We will train several models by simply instantiating `AutoEmulate` with our $X$ and $Y$ tensors. The library evaluates several typical regression algorithms (like Random Forests, Gaussian Processes, Multi-Layer Perceptrons, etc.) out-of-the-box using the provided data.

```{code-cell} ipython3
:tags: [hide-output]

from autoemulate import AutoEmulate
# Run AutoEmulate with default settings
ae = AutoEmulate(X, Y, log_level="info")
```

```{code-cell} ipython3
ae.summarise()
```

Here we decide to select the `GaussianProcessRBF` model:

```{code-cell} ipython3
# pick GaussianProcessRBF
emulator = [r for r in ae.results if r.model_name == "GaussianProcessRBF"][0]
print(f"Selected model: {emulator.model_name} with id: {emulator.id}")
```

To analyze the emulator's quality, we plot the predicted versus simulated values on hold-out test data. This is a testing dataset sampled from within the same parameter ranges that was set aside and completely hidden from the surrogate model during its training phase. 

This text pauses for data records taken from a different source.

(** * Stack maps of the optimizing compiler: runtime/stack_map.cc

    A shallow embedding of the variable-width field codec ([LoadAt],
    [StoreAt]), of the safepoint-record accessors built on it
    ([StackMap]), of the record-size computation and of the location
    lookup of a variable map ([DexRegisterMap]), followed by the
    properties the format description states about them.

    Integers are [Z] with the wrap-around of their C++ type written out;
    a memory region is the list of its bytes; a function that can trip an
    assertion or leave its region returns a [Result]. *)

From Stdlib Require Import ZArith List Bool Lia.
From coqutil Require Import Byte Word.LittleEndianList.
Import ListNotations.
Local Open Scope Z_scope.

(** ** Build configuration *)

(** What the translation unit takes from the build and the target:
    whether debug assertions are compiled in ([DCHECK] is [CHECK] under
    [kEnableDChecks] and nothing otherwise), and the width of [size_t]. *)
Class Build := {
  kEnableDChecks : bool;
  size_t_bits : Z
}.

(** A 64-bit debug build and a 32-bit release build. *)
Definition debug_build_64 : Build := {| kEnableDChecks := true; size_t_bits := 64 |}.
Definition release_build_32 : Build := {| kEnableDChecks := false; size_t_bits := 32 |}.

(** ** Outcomes *)

Inductive Failure : Type :=
| DCheckFailure   (* a debug assertion did not hold: the process aborts *)
| OutOfBounds.    (* an access outside the region or table: contract violation *)

Inductive Result (A : Type) : Type :=
| Ok (a : A)
| Abort (f : Failure).

Arguments Ok {A} a.
Arguments Abort {A} f.

Definition bind {A B : Type} (c : Result A) (k : A -> Result B) : Result B :=
  match c with
  | Ok a => k a
  | Abort f => Abort f
  end.

Declare Scope result_scope.
Delimit Scope result_scope with result.
Notation "x <- c ;; k" := (bind c (fun x => k))
  (at level 61, c at next level, right associativity) : result_scope.
Notation "c ;;; k" := (bind c (fun _ => k))
  (at level 61, right associativity) : result_scope.
Local Open Scope result_scope.

Definition DCHECK `{Build} (condition : bool) : Result unit :=
  if kEnableDChecks && negb condition then Abort DCheckFailure else Ok tt.

Definition is_Ok {A : Type} (r : Result A) : bool :=
  match r with Ok _ => true | Abort _ => false end.

(** ** Fixed-width unsigned integers *)

Inductive UnsignedType : Type := uint8_t | uint16_t | uint32_t.

Definition sizeof (T : UnsignedType) : nat :=
  match T with
  | uint8_t => 1
  | uint16_t => 2
  | uint32_t => 4
  end.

Each plotted point represents a single `(source_top, source_bottom)` input combination. Points closer to the diagonal indicate that the emulator accurately matches the FESTIM high-fidelity predictions.

```{code-cell} ipython3
ae.plot_preds(emulator, output_names=simulator.output_names)
```

Finally, let's explore the continuous parameter space by plotting a 2D slice of the surrogate model's predictions over the `source_top` and `source_bottom` space. We can overlay the training samples (points) to see how well the emulator covers the domain.

```{code-cell} ipython3
from autoemulate.core.plotting import create_and_plot_slice

for i in range(2):

    fig, axs = create_and_plot_slice(
        emulator.model,
        output_idx=i,
        parameters_range=simulator.parameters_range,
        quantile=0.5,
        param_pair=(0, 1),
    )
    plt.scatter(X[:, 0], X[:, 1])
    plt.suptitle(f'{simulator.output_names[i]}')
    plt.show()
```

## Performance Comparison

Finally, we can compare the runtime between executing the full FESTIM physical model and evaluating the trained empirical surrogate using the `%timeit` notebook magic.

```{code-cell} ipython3
# Time the FESTIM simulator
print("Simulator runtime:")
%timeit simulator.forward(torch.tensor([[5.0, 5.0]]))
```

```{code-cell} ipython3
# Time the empirical surrogate model
print("Emulator runtime:")
%timeit emulator.model.predict(torch.tensor([[5.0, 5.0]]))
```

As you can see, substituting FESTIM with the emulator provides a substantial speed-up, highlighting the benefit of training surrogate models in scenarios where a model is evaluated repeatedly (like inference, uncertainty quantification or sensitivity analysis).